╭──

(** X17.  [incrementDownloadCount] on a stored file whose
    [download_count] is below 2^53 (and not below -2^53) returns [true] and
    adds exactly one to the persisted count, also when the count has
    reached [max_downloads]; at 2^53 the sum rounds back to the count, the
    update modifies nothing and the call returns [false].  In both cases
    the file's other fields and the other files are left as they were. *)
Theorem incrementDownloadCount_adds_one (s : Store) (fileId : string)
        (file : File.doc) :
  NoDup (map File._id (secure_files s)) ->
  In file (secure_files s) ->
  new_ObjectId pf fileId = Some (File._id file) ->
  - max_safe <= File.download_count file <= max_safe ->
  let counted :=
    if File.download_count file <? max_safe
    then File.download_count file + 1
    else File.download_count file in
  let bumped :=
    File.mk (File._id file) (File.user_id file) (File.filename file)
      (File.encrypted_file_url file) (File.file_size file)
      (File.password_protected file) (File.password_hash file)
      (File.expires_at file) (File.max_downloads file)
      (File.watermark_enabled file) counted (File.created_at file) in
  let s1 := snd (incrementDownloadCount pf fileId s) in
  fst (incrementDownloadCount pf fileId s)
  = (File.download_count file <? max_safe)
  /\ filter (fun f => Nat.eqb (File._id f) (File._id file)) (secure_files s1)
     = [bumped]
  /\ filter (fun f => negb (Nat.eqb (File._id f) (File._id file)))
       (secure_files s1)
     = filter (fun f => negb (Nat.eqb (File._id f) (File._id file)))
         (secure_files s)
  /\ List.length (secure_files s1) = List.length (secure_files s)
  /\ (secure_notes s1, ephemeral_emails s1)
     = (secure_notes s, ephemeral_emails s).
Proof.
  intros Hnd Hin Hparse Hsafe counted bumped s1.
  assert (Hcounted : plus_one (File.download_count file) = counted).
  { unfold counted. destruct (Z.ltb_spec (File.download_count file) max_safe).
    - apply plus_one_exact. lia.
    - apply plus_one_stuck. lia. }
  unfold s1, incrementDownloadCount.
  rewrite Hparse, (find_unique_id File._id _ file Hnd Hin).
  cbn [fst snd with_files secure_files secure_notes ephemeral_emails].
  rewrite Hcounted.
  destruct (update_first_others File._id
    (fun f =>
       File.mk (File._id f) (File.user_id f) (File.filename f)
         (File.encrypted_file_url f) (File.file_size f)
         (File.password_protected f) (File.password_hash f)
         (File.expires_at f) (File.max_downloads f)
         (File.watermark_enabled f) counted (File.created_at f))
    _ file Hnd Hin eq_refl) as [Hothers Hthis].
  split.
  { unfold counted. destruct (Z.ltb_spec (File.download_count file) max_safe).
    - apply negb_true_iff, Z.eqb_neq. lia.
    - apply negb_false_iff, Z.eqb_eq. reflexivity. }
  split; [exact Hthis|]. split; [exact Hothers|].
  split; [apply update_first_length | reflexivity].
Qed.

(** What [getFile] answers for the file [createFile] has just stored. *)
Lemma getFile_after_createFile (s : Store) (userId filename url : string)
      (size : Z) (protected : bool) (password expiresAt : option string)
      (maxDownloads : option Z) (watermark : option bool)
      (fileId : string) (given : option string) :
  let made := createFile rt pf userId filename url size protected password
                expiresAt maxDownloads watermark s in
  exists file,
    fst made = Some file
    /\ ~ In (File._id file) (map File._id (secure_files s))
    /\ File.password_protected file = protected
    /\ File.password_hash file
       = (if protected && truthy password
          then Some (bcrypt_hash pf (oracle_calls s)
                       (or_else password EmptyString) 10)
          else None)
    /\ File.download_count file = 0
    /\ (new_ObjectId pf fileId = Some (File._id file) ->
        fst (getFile pf fileId given (snd made))
        = if negb protected
             || (truthy given && truthy (File.password_hash file)
                 && bcrypt_compare pf (or_else given EmptyString)
                      (or_else (File.password_hash file) EmptyString))
          then Some file else None).
Proof.
  intros made. eexists. split; [reflexivity|].
  split; [apply fresh_id_fresh|]. split; [reflexivity|].
  split; [reflexivity|]. split; [reflexivity|].
  cbn [File._id File.password_hash]. intros Hparse.
  unfold getFile. rewrite Hparse. unfold made, createFile.
  cbn [snd consulted with_files secure_files].
  rewrite find_snoc, find_absent_id by apply fresh_id_fresh.
  cbv beta. cbn [File._id]. rewrite Nat.eqb_refl.
  cbn [File.password_protected File.password_hash].
  destruct protected; [|reflexivity]. cbn [negb orb andb].
  destruct (truthy given); cbn [negb orb andb fst]; [|reflexivity].
  destruct (truthy (if truthy password then _ else None));
    cbn [negb orb andb fst]; [|reflexivity].
  now destruct (bcrypt_compare pf _ _).
Qed.

(** X18.  A password-protected file created with a non-empty password is
    returned by [getFile] for exactly the passwords bcrypt accepts against
    the stored hash: the creating password when bcrypt accepts its own hash,
    and no empty or absent password.  An unprotected file is returned
    whatever password is given. *)
Theorem createFile_then_getFile (s : Store) (userId filename url : string)
        (size : Z) (protected : bool) (password expiresAt : option string)
        (maxDownloads : option Z) (watermark : option bool)
        (fileId : string) :
  let made := createFile rt pf userId filename url size protected password
                expiresAt maxDownloads watermark s in
  let hash := bcrypt_hash pf (oracle_calls s) (or_else password EmptyString)
                10 in
  exists file,
    fst made = Some file
    /\ (new_ObjectId pf fileId = Some (File._id file) ->
        (protected = false ->
         forall given, fst (getFile pf fileId given (snd made)) = Some file)
        /\ (protected = true -> truthy password = true ->
            truthy (Some hash) = true ->
            (forall given,
               fst (getFile pf fileId given (snd made))
               = if truthy given
                    && bcrypt_compare pf (or_else given EmptyString) hash
                 then Some file else None)
            /\ (bcrypt_compare pf (or_else password EmptyString) hash = true ->
                fst (getFile pf fileId password (snd made)) = Some file))).
Proof.
  intros made hash.
  destruct (getFile_after_createFile s userId filename url size protected
              password expiresAt maxDownloads watermark fileId None)
    as (file & Hmade & _ & _ & Hhash & _ & _).
  exists file. split; [exact Hmade|].
  intros Hparse.
  assert (Hget : forall given,
    fst (getFile pf fileId given (snd made))
    = if negb protected
         || (truthy given && truthy (File.password_hash file)
             && bcrypt_compare pf (or_else given EmptyString)
                  (or_else (File.password_hash file) EmptyString))
      then Some file else None).
  { intros given.
    destruct (getFile_after_createFile s userId filename url size protected
                password expiresAt maxDownloads watermark fileId given)
      as (file' & Hmade' & _ & _ & _ & _ & Hg).
    fold made in Hmade, Hmade'. rewrite Hmade in Hmade'.
    injection Hmade' as <-. exact (Hg Hparse). }
  split.
  - intros -> given. now rewrite Hget.
  - intros -> Hpw Hh. rewrite Hpw in Hhash. cbn [andb] in Hhash.
    fold hash in Hhash.
    assert (Hor : or_else (Some hash) EmptyString = hash).
    { simpl in Hh. destruct hash; [discriminate | reflexivity]. }
    split.
    + intros given. rewrite Hget, Hhash, Hh, Hor. cbn [negb orb].
      now rewrite andb_true_r.
    + intros Hok. rewrite Hget, Hhash, Hh, Hor, Hpw, Hok. reflexivity.
Qed.

(** X19.  A file created as password protected without a password (absent
    or empty) is stored without a hash and can never be fetched: [getFile]
    returns [null] for it whatever password is given. *)
Theorem protected_file_without_password_is_unreachable
        (s : Store) (userId filename url : string) (size : Z)
        (password expiresAt : option string) (maxDownloads : option Z)
        (watermark : option bool) (fileId : string) (given : option string) :
  truthy password = false ->
  let made := createFile rt pf userId filename url size true password
                expiresAt maxDownloads watermark s in
  exists file,
    fst made = Some file
    /\ File.password_protected file = true
    /\ File.password_hash file = None
    /\ (new_ObjectId pf fileId = Some (File._id file) ->
        fst (getFile pf fileId given (snd made)) = None).
Proof.
  intros Hpw made.
  destruct (getFile_after_createFile s userId filename url size true
              password expiresAt maxDownloads watermark fileId given)
    as (file & Hmade & _ & Hprot & Hhash & _ & Hget).
  rewrite Hpw in Hhash. cbn [andb] in Hhash.
  exists file. split; [exact Hmade|]. split; [exact Hprot|].
  split; [exact Hhash|].
  intros Hparse. pose proof (Hget Hparse) as H.
  rewrite Hhash in H. cbn [negb orb truthy] in H.
  rewrite andb_false_r in H. exact H.
Qed.

(** X29.  [deleteFile] deletes a stored file only for its owner: called
    with the owner's identifier it returns [true] and removes that file and
    no other; called with any other user identifier it returns [false] and
    leaves the files as they were. *)
Theorem deleteFile_owner_only (s : Store) (fileId userId : string)
        (file : File.doc) :
  NoDup (map File._id (secure_files s)) ->
  In file (secure_files s) ->
  new_ObjectId pf fileId = Some (File._id file) ->
  deleteFile pf fileId userId s
  = (String.eqb (File.user_id file) userId,
     with_files
       (if String.eqb (File.user_id file) userId
        then filter (fun f => negb (Nat.eqb (File._id f) (File._id file)))
               (secure_files s)
        else secure_files s)
       s).
Proof.
  intros Hnd Hin Hparse. unfold deleteFile. rewrite Hparse.
  destruct (String.eqb (File.user_id file) userId) eqn:Hown.
  - destruct (delete_first_unique_key File._id
                (fun f => String.eqb (File.user_id f) userId)
                _ file Hnd Hin Hown) as [Hex Hdel].
    now rewrite Hex, Hdel.
  - assert (Hno : existsb (fun f => Nat.eqb (File._id f) (File._id file)
                                    && String.eqb (File.user_id f) userId)
                    (secure_files s) = false).
    { apply not_true_is_false. intros H. apply existsb_exists in H.
      destruct H as (f & Hf & Hp).
      apply andb_true_iff in Hp. destruct Hp as [Hi Hu].
      apply Nat.eqb_eq in Hi.
      rewrite (unique_key_eq File._id _ file f Hnd Hin Hf Hi) in Hu.
      congruence. }
    now rewrite Hno, (delete_first_no_match _ _ Hno).
Qed.

End FileClaims.


Section EmailClaims.

Variable rt : Runtime.
Variable pf : Platform.
(** [rights.edit_messages = v]. *)
Definition set_edit_messages (r : t) (v : bool) : t :=
  {| anonymous := r.(anonymous); change_info := r.(change_info); post_messages := r.(post_messages); edit_messages := v; delete_messages := r.(delete_messages); ban_users := r.(ban_users); invite_users := r.(invite_users); pin_messages := r.(pin_messages); add_admins := r.(add_admins); manage_call := r.(manage_call) |}.

(** [rights.delete_messages = v]. *)
Definition set_delete_messages (r : t) (v : bool) : t :=
  {| anonymous := r.(anonymous); change_info := r.(change_info); post_messages := r.(post_messages); edit_messages := r.(edit_messages); delete_messages := v; ban_users := r.(ban_users); invite_users := r.(invite_users); pin_messages := r.(pin_messages); add_admins := r.(add_admins); manage_call := r.(manage_call) |}.

(** [rights.ban_users = v]. *)
Definition set_ban_users (r : t) (v : bool) : t :=
  {| anonymous := r.(anonymous); change_info := r.(change_info); post_messages := r.(post_messages); edit_messages := r.(edit_messages); delete_messages := r.(delete_messages); ban_users := v; invite_users := r.(invite_users); pin_messages := r.(pin_messages); add_admins := r.(add_admins); manage_call := r.(manage_call) |}.

(** [rights.invite_users = v]. *)
Definition set_invite_users (r : t) (v : bool) : t :=
  {| anonymous := r.(anonymous); change_info := r.(change_info); post_messages := r.(post_messages); edit_messages := r.(edit_messages); delete_messages := r.(delete_messages); ban_users := r.(ban_users); invite_users := v; pin_messages := r.(pin_messages); add_admins := r.(add_admins); manage_call := r.(manage_call) |}.

(** [rights.pin_messages = v]. *)
Definition set_pin_messages (r : t) (v : bool) : t :=
  {| anonymous := r.(anonymous); change_info := r.(change_info); post_messages := r.(post_messages); edit_messages := r.(edit_messages); delete_messages := r.(delete_messages); ban_users := r.(ban_users); invite_users := r.(invite_users); pin_messages := v; add_admins := r.(add_admins); manage_call := r.(manage_call) |}.
(** ** The starting point *)

Lemma find_best_starting_point_fold :
  forall (test : Point -> bool) (dist : Point -> F) (l : list Point)
         (acc : option Point * F),
    (match fst acc with
     | Some p => test p = false
     | None => True
     end) ->
    match
      fst (fold_left
             (fun (acc : option Point * F) p =>
                let (best, max_distance) := acc in
                if test p then acc
                else if max_distance <@? dist p then (Some p, dist p) else acc)
             l acc)
    with
    | Some p => (In p l \/ fst acc = Some p) /\ test p = false
    | None => fst acc = None
    end.
Proof.
  intros test dist l. induction l as [| x l IH]; intros [best d] Hacc.
  - simpl in *. destruct best; [split; [right; reflexivity | exact Hacc] |].
    reflexivity.
  - simpl fold_left.
    destruct (test x) eqn:Hx.
    + specialize (IH (best, d) Hacc).
      destruct (fst (fold_left _ l (best, d))) as [p |]; [| exact IH].
      destruct IH as [[Hin | Hb] Ht]; (split; [| exact Ht]);
        [left; right; exact Hin | right; exact Hb].
    + destruct (d <@? dist x).
      * specialize (IH (Some x, dist x) Hx).
        destruct (fst (fold_left _ l (Some x, dist x))) as [p |];
          [| discriminate IH].
        destruct IH as [[Hin | Hb] Ht]; (split; [| exact Ht]);
          [left; right; exact Hin |].
        injection Hb as Hb. left. left. exact Hb.
      * specialize (IH (best, d) Hacc).
        destruct (fst (fold_left _ l (best, d))) as [p |]; [| exact IH].
        destruct IH as [[Hin | Hb] Ht]; (split; [| exact Ht]);
          [left; right; exact Hin | right; exact Hb].
Qed.
(** * GTFS-Realtime .pb parser: entity classification and field flattening

    A shallow embedding of [gtfs_parser.py] (the command-line tool) and of
    [webapp/app.py] (the web handler): the extractors, the loops over the
    entities, the table, and the functions that read and write files,
    together with their properties.

    Conventions of the embedding:
    - a Python [str] is a [string] holding its UTF-8 bytes; the byte-wise
      lexical order of [String.compare] is then the code-point order that
      Python uses to compare [str] objects;
    - a protobuf (proto2) message is a record; an optional field is an
      [option], [HasField] is a test for [Some], and reading an absent
      field yields the default of its type, as the protobuf runtime does;
    - a Python [dict] literal is an association list in insertion order;
    - a function that may raise returns a [result]. *)

From Stdlib Require Import String Ascii List ZArith NArith Bool Lia.
From Stdlib Require Import DecimalString.
From Stdlib Require Import Sorting.Sorted Sorting.Permutation.
From Stdlib Require Import OrderedTypeEx.
Import ListNotations.

Local Open Scope string_scope.
Local Open Scope list_scope.

(** ** Python values *)

(** A Python [float], kept as the bit pattern of its IEEE-754 value: the
    program only copies floats from the message into the record. *)
Inductive pyfloat : Type :=
| Float (bits : N).

(** The objects stored in a flat record. *)
Inductive pyobj : Type :=
| PStr (s : string)
| PInt (n : Z)
| PFloat (x : pyfloat).

(** The static type of a local that holds either an integer read from the
    message or the literal [""] (the stop-time locals of
    [process_trip_update]). *)
Inductive int_or_str : Type :=
| AnInt (n : Z)
| AStr (s : string).

(** [str(n)] for an [int]. *)
Definition py_str_int (n : Z) : string :=
  NilZero.string_of_int (Z.to_int n).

╰──

- PROBLEM STATEMENT:
Copy each line in the entries above where the word "unfold" shows up.

- RESPONSE TO THIS EXERCISE:
  { unfold counted. destruct (Z.ltb_spec (File.download_count file) max_safe).
  unfold s1, incrementDownloadCount.
  { unfold counted. destruct (Z.ltb_spec (File.download_count file) max_safe).
  unfold getFile. rewrite Hparse. unfold made, createFile.
  intros Hnd Hin Hparse. unfold deleteFile. rewrite Hparse.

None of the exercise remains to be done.